Lemma worker_with_registry_obeys (registry : Registry Y) g :
  sg_open g = [RPool] -> sg_pub g = all_closed -> sg_sub g = all_closed -> sg_consumer g = false -> sg_phase g = Starting ->
  ready_to_serve worker_requirements g ->
  obeys P g (worker_with_registry cfg registry) (worker_ends g).
Proof using Type.
  intros Ho Hp Hs Hc Hph Hg. unfold worker_with_registry. destruct (register_actions registry) as [limiters breakers].
  assert (publisher_resource (W_MQ cfg) ∉ sg_open g) as Hn.
  { rewrite Ho. unfold publisher_resource. repeat case_match; set_solver. }
  apply tried_obeys. eapply obeys_mono; [by apply NewPublisher_obeys|].
  intros [[]|e] g1; [|intros ->; left; split; [done|by eexists]]. intros [Hd ->].
  set (g1 := publishing (W_MQ cfg) g).
  assert (sg_open g1 = [publisher_resource (W_MQ cfg); RPool]) as Ho1 by (unfold g1; by rewrite publishing_open, Ho).
  assert (set_consumer g false = g) as Eg by (destruct g; cbn in *; by subst).
  assert (sg_consumer g1 = false /\ sg_sub g1 = all_closed /\ sg_phase g1 = Starting) as (Hc1 & Hs1 & Hp1).
  { unfold g1, publishing. by destruct (select_driver _) as [[]|]. }
  assert (set_phase (set_consumer g1 false) Starting = g1) as Eg1 by (destruct g1; cbn in *; by subst).
  assert (set_phase g Starting = g) as Eph by (destruct g; cbn in *; by subst).
  apply obeys_deferring. eapply (obeys_mono _ _ _ (worker_ends g1)).
  - apply tried_obeys. eapply obeys_mono; [apply (worker_Run_obeys worker_requirements _
      {| WD_Limiters := limiters; WD_Breakers := breakers; WD_LeaseDuration := Lease_Duration (Lease (W_Runtime cfg));
         WD_Compensator := Runtime_Compensator (W_Runtime cfg); WD_Concurrency := worker_concurrency (Concurrency (W_Runtime cfg)) |})|].
    + destruct Hg as [H1 H2 H3 H4 H5]. unfold g1, publishing. destruct (select_driver _) as [[]|]; by split.
    + done.
    + done.
    + rewrite Ho1. unfold publisher_resource. repeat case_match; set_solver.
    + done.
    + done.
    + intros t. rewrite Ho1. by destruct t.
    + intros [consumer|e] g2; cbn beta iota.
      * intros H. eapply obeys_mono; [exact H|]. intros r g3 Hr. by right.
      * intros ->. left. split; [done|by eexists].
  - intros r g2 [[-> He]|[->|(He & -> & Hu)]].
    + rewrite <- Eg1. eapply obeys_mono; [by apply broker_Close_worker|]. intros [] ? ->. rewrite Eg, Eph. by left.
    + replace (set_phase g1 (Woken WStop false)) with (set_phase (set_consumer g1 false) (Woken WStop false)) by (destruct g1; cbn in *; by subst).
      eapply obeys_mono; [by apply broker_Close_worker|]. intros [] ? ->. rewrite Eg. right. by left.
    + unfold worker_ends, run_ends, consuming in Hu |- *. destruct (select_driver _) as [[]|e'] eqn:Ed; [| |done].
      * eapply obeys_mono; [by apply broker_Close_worker; rewrite ?Ed|]. intros [] ? ->. right. right. split; [done|]. split; [done|]. intros _. by apply Hu.
      * replace (set_phase g1 Serving) with (set_phase (set_consumer g1 false) Serving) by (destruct g1; cbn in *; by subst).
        eapply obeys_mono; [by apply broker_Close_worker; rewrite ?Ed|]. intros [] ? ->. rewrite Eg. right. right. split; [done|]. split; [done|]. by rewrite Hc.
Qed.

────

§ Activity: Each record must be returned in full and exactly.

§ Answer section:
Lemma worker_with_registry_obeys (registry : Registry Y) g :
  sg_open g = [RPool] -> sg_pub g = all_closed -> sg_sub g = all_closed -> sg_consumer g = false -> sg_phase g = Starting ->
  ready_to_serve worker_requirements g ->
  obeys P g (worker_with_registry cfg registry) (worker_ends g).
Proof using Type.
  intros Ho Hp Hs Hc Hph Hg. unfold worker_with_registry. destruct (register_actions registry) as [limiters breakers].
  assert (publisher_resource (W_MQ cfg) ∉ sg_open g) as Hn.
  { rewrite Ho. unfold publisher_resource. repeat case_match; set_solver. }
  apply tried_obeys. eapply obeys_mono; [by apply NewPublisher_obeys|].
  intros [[]|e] g1; [|intros ->; left; split; [done|by eexists]]. intros [Hd ->].
  set (g1 := publishing (W_MQ cfg) g).
  assert (sg_open g1 = [publisher_resource (W_MQ cfg); RPool]) as Ho1 by (unfold g1; by rewrite publishing_open, Ho).
  assert (set_consumer g false = g) as Eg by (destruct g; cbn in *; by subst).
  assert (sg_consumer g1 = false /\ sg_sub g1 = all_closed /\ sg_phase g1 = Starting) as (Hc1 & Hs1 & Hp1).
  { unfold g1, publishing. by destruct (select_driver _) as [[]|]. }
  assert (set_phase (set_consumer g1 false) Starting = g1) as Eg1 by (destruct g1; cbn in *; by subst).
  assert (set_phase g Starting = g) as Eph by (destruct g; cbn in *; by subst).
  apply obeys_deferring. eapply (obeys_mono _ _ _ (worker_ends g1)).
  - apply tried_obeys. eapply obeys_mono; [apply (worker_Run_obeys worker_requirements _
      {| WD_Limiters := limiters; WD_Breakers := breakers; WD_LeaseDuration := Lease_Duration (Lease (W_Runtime cfg));
         WD_Compensator := Runtime_Compensator (W_Runtime cfg); WD_Concurrency := worker_concurrency (Concurrency (W_Runtime cfg)) |})|].
    + destruct Hg as [H1 H2 H3 H4 H5]. unfold g1, publishing. destruct (select_driver _) as [[]|]; by split.
    + done.
    + done.
    + rewrite Ho1. unfold publisher_resource. repeat case_match; set_solver.
    + done.
    + done.
    + intros t. rewrite Ho1. by destruct t.
    + intros [consumer|e] g2; cbn beta iota.
      * intros H. eapply obeys_mono; [exact H|]. intros r g3 Hr. by right.
      * intros ->. left. split; [done|by eexists].
  - intros r g2 [[-> He]|[->|(He & -> & Hu)]].
    + rewrite <- Eg1. eapply obeys_mono; [by apply broker_Close_worker|]. intros [] ? ->. rewrite Eg, Eph. by left.
    + replace (set_phase g1 (Woken WStop false)) with (set_phase (set_consumer g1 false) (Woken WStop false)) by (destruct g1; cbn in *; by subst).
      eapply obeys_mono; [by apply broker_Close_worker|]. intros [] ? ->. rewrite Eg. right. by left.
    + unfold worker_ends, run_ends, consuming in Hu |- *. destruct (select_driver _) as [[]|e'] eqn:Ed; [| |done].
      * eapply obeys_mono; [by apply broker_Close_worker; rewrite ?Ed|]. intros [] ? ->. right. right. split; [done|]. split; [done|]. intros _. by apply Hu.
      * replace (set_phase g1 Serving) with (set_phase (set_consumer g1 false) Serving) by (destruct g1; cbn in *; by subst).
        eapply obeys_mono; [by apply broker_Close_worker; rewrite ?Ed|]. intros [] ? ->. rewrite Eg. right. right. split; [done|]. split; [done|]. by rewrite Hc.
Qed.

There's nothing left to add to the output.